思い出せないあいまいな記憶

 あたしと高森さんはそのまま一緒に学校に登校した。学校に着くと今回も、陽人くんのくつ箱にメモを残す。


『今度は、あたしのクラスの高森さんがなやみごとがあるみたいです 月島』


 そういえば、情報を共有するって約束したけど、陽人くんから困っている人を教えてもらったことない気がする。忙しいからかな。


 そう思いながらくつ箱のメモをぼーっとながめていたら、後ろから声をかけられる。


「……アイツは、お前に困っている人を教えるつもりなんて、ないぞ」


 ふり返らなくても分かる。この声は、蒼太くんだ。ここ数日、彼の声は何度か聞いたから、分かる。あたしはふり返って蒼太くんを見て答える。


「でも、約束したから。困っている情報は、共有するって」

「……感謝の証を横取りされるぞ」


 それだけ言うと、蒼太くんはすたすたと教室へと歩いて行ってしまう。それと入れかわりに高森さんが走ってくる。


「おお、氷の王子だ。かっこいいー」


 もう高森さんたら。調子がいいんだから。あたしと高森さんも教室に向かおうとした。その時だった。植田くんがくつ箱へやってくるのが見えた。


 でも、なんだか様子がおかしい。きょろきょろと地面を見回しながらゆっくりと歩いてくる。背中をまげて、じーっと地面を見て視線を右へ左へとすべらせる。

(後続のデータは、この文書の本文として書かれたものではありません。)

(** The order on the tree [B] of S3, whose listing starts with [c.txt]:
    the Directory built from it has the three files by name. *)
Lemma commit_directory_sorted_witness :
  children s3_fs "B" = ["c.txt"; "a.txt"; "b.txt"]
  /\ exists g directory,
       for_each (sorted (children s3_fs "B")) Directory.empty
         (commit_entry cache (_commit_directory 4 cache) "B") s3_fs = (g, Ok directory)
       /\ map FileNode.name (Directory.files directory) = ["a.txt"; "b.txt"; "c.txt"]
       /\ ascending (map FileNode.name (Directory.files directory)) = true
       /\ ascending (map DirectoryNode.name (Directory.directories directory)) = true
       /\ ascending (map SymlinkNode.name (Directory.symlinks directory)) = true.
Proof.
  split; [vm_compute; reflexivity|].
  assert (Hcommit : match snd (_commit_directory 5 cache "B" None s3_fs) with
                    | Ok _ => True
                    | Raise _ => False
                    end) by (vm_compute; exact I).
  destruct (_commit_directory 5 cache "B" None s3_fs) as [f' [digest|e]] eqn:Hrun;
    [|destruct Hcommit].
  destruct (commit_directory_sorted 4 cache "B" None s3_fs _ _ Hrun)
    as (g & directory & Hloop & _ & Hfiles & Hdirs & Hlinks).
  exists g, directory. split; [exact Hloop|].
  split; [|split; [exact Hfiles|split; [exact Hdirs | exact Hlinks]]].
  assert (Hnames : match snd (for_each (sorted (children s3_fs "B")) Directory.empty
                                (commit_entry cache (_commit_directory 4 cache) "B") s3_fs) with
                   | Ok d => map FileNode.name (Directory.files d)
                   | Raise _ => []
                   end = ["a.txt"; "b.txt"; "c.txt"])
    by (vm_compute; reflexivity).
  rewrite Hloop in Hnames. exact Hnames.
Defined.

(** ** What pruning removes *)

Lemma unlink_keeps q f f' r p x :
  unlink q f = (f', r) -> nodes f !! p = Some x -> nodes f' !! p = Some x \/ p = q.
Proof.
  unfold unlink. intros Hr Hp. destruct (decide (p = q)) as [->|Hne]; [right; reflexivity|].
  left. destruct (nodes f !! q) as [[| i | | | | |]|];
    injection Hr as <- _; simpl; try exact Hp;
    rewrite lookup_delete_ne by congruence; exact Hp.
Qed.

Lemma file_size_state p f f' r : file_size p f = (f', r) -> f' = f.
Proof.
  unfold file_size, bind. destruct (read_file p f) as [f1 [data|e]] eqn:Hread;
    apply read_file_state in Hread as ->; intros Hr; inversion Hr; reflexivity.
Qed.

Section PruneKeeps.
Context `{Codec}.

Lemma _reachable_refs_dir_state self : forall fuel reachable tree f f' r,
  _reachable_refs_dir fuel self reachable tree false f = (f', r) -> f' = f.
Proof.
  induction fuel as [|fuel IH]; intros reachable tree f f' r; simpl.
  - intros Hr; inversion Hr; reflexivity.
  - destruct (bool_decide _); [intros Hr; inversion Hr; reflexivity|].
    rewrite bind_ret. unfold bind at 1.
    destruct (read_directory self tree f) as [f1 [directory|e]] eqn:Hread;
      apply read_directory_state in Hread as ->; [|intros Hr; inversion Hr; reflexivity].
    unfold bind at 1.
    assert (Hfiles : forall files (acc : gset string) f1 r1,
               for_each files acc
                 (fun (reachable : gset string) filenode =>
                    ret tt ;;; ret (reachable ∪ {[ Digest.hash (FileNode.digest filenode) ]}))
                 f = (f1, r1) -> f1 = f).
    { induction files as [|x files IHf]; intros acc f1 r1; simpl.
      - intros Hr; inversion Hr; reflexivity.
      - exact (IHf (acc ∪ {[ Digest.hash (FileNode.digest x) ]}) f1 r1). }
    destruct (for_each (Directory.files directory) _ _ f) as [f1 [reachable'|e]] eqn:Hloop;
      apply Hfiles in Hloop as ->; [|intros Hr; inversion Hr; reflexivity].
    generalize reachable'. clear Hfiles.
    induction (Directory.directories directory) as [|d dirs IHd]; intros acc; simpl.
    + intros Hr; inversion Hr; reflexivity.
    + unfold bind at 1.
      destruct (_reachable_refs_dir fuel self acc (DirectoryNode.digest d) false f)
        as [f1 [acc'|e]] eqn:Hrec;
        apply IH in Hrec as ->; [apply IHd | intros Hr; inversion Hr; reflexivity].
Qed.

 あたしが、その様子を見ていると植田くんは、あたしの視線に気づいたみたいで顔を上げた。あたしと、植田くんの目が合う。とたんに、植田くんは顔をしかめて、一言。


「なんだよ、なんか文句あんのか、あぁ!?」

「ひいいっ! ごめんなさいぃっ!」


 あたしはあわてて教室へと走り出す。高森さんも後ろからついてくる。


「どうしたの、月島さん。なんか植田くん、機嫌悪そうだったけど」

「植田くんが機嫌悪いのは、いつものことだよおっ」


 あたし、走りながら言う。でもさっき見た植田くんの様子は、それから教室について授業が始まったあとも、あたしの頭の中に焼きついてはなれなかった。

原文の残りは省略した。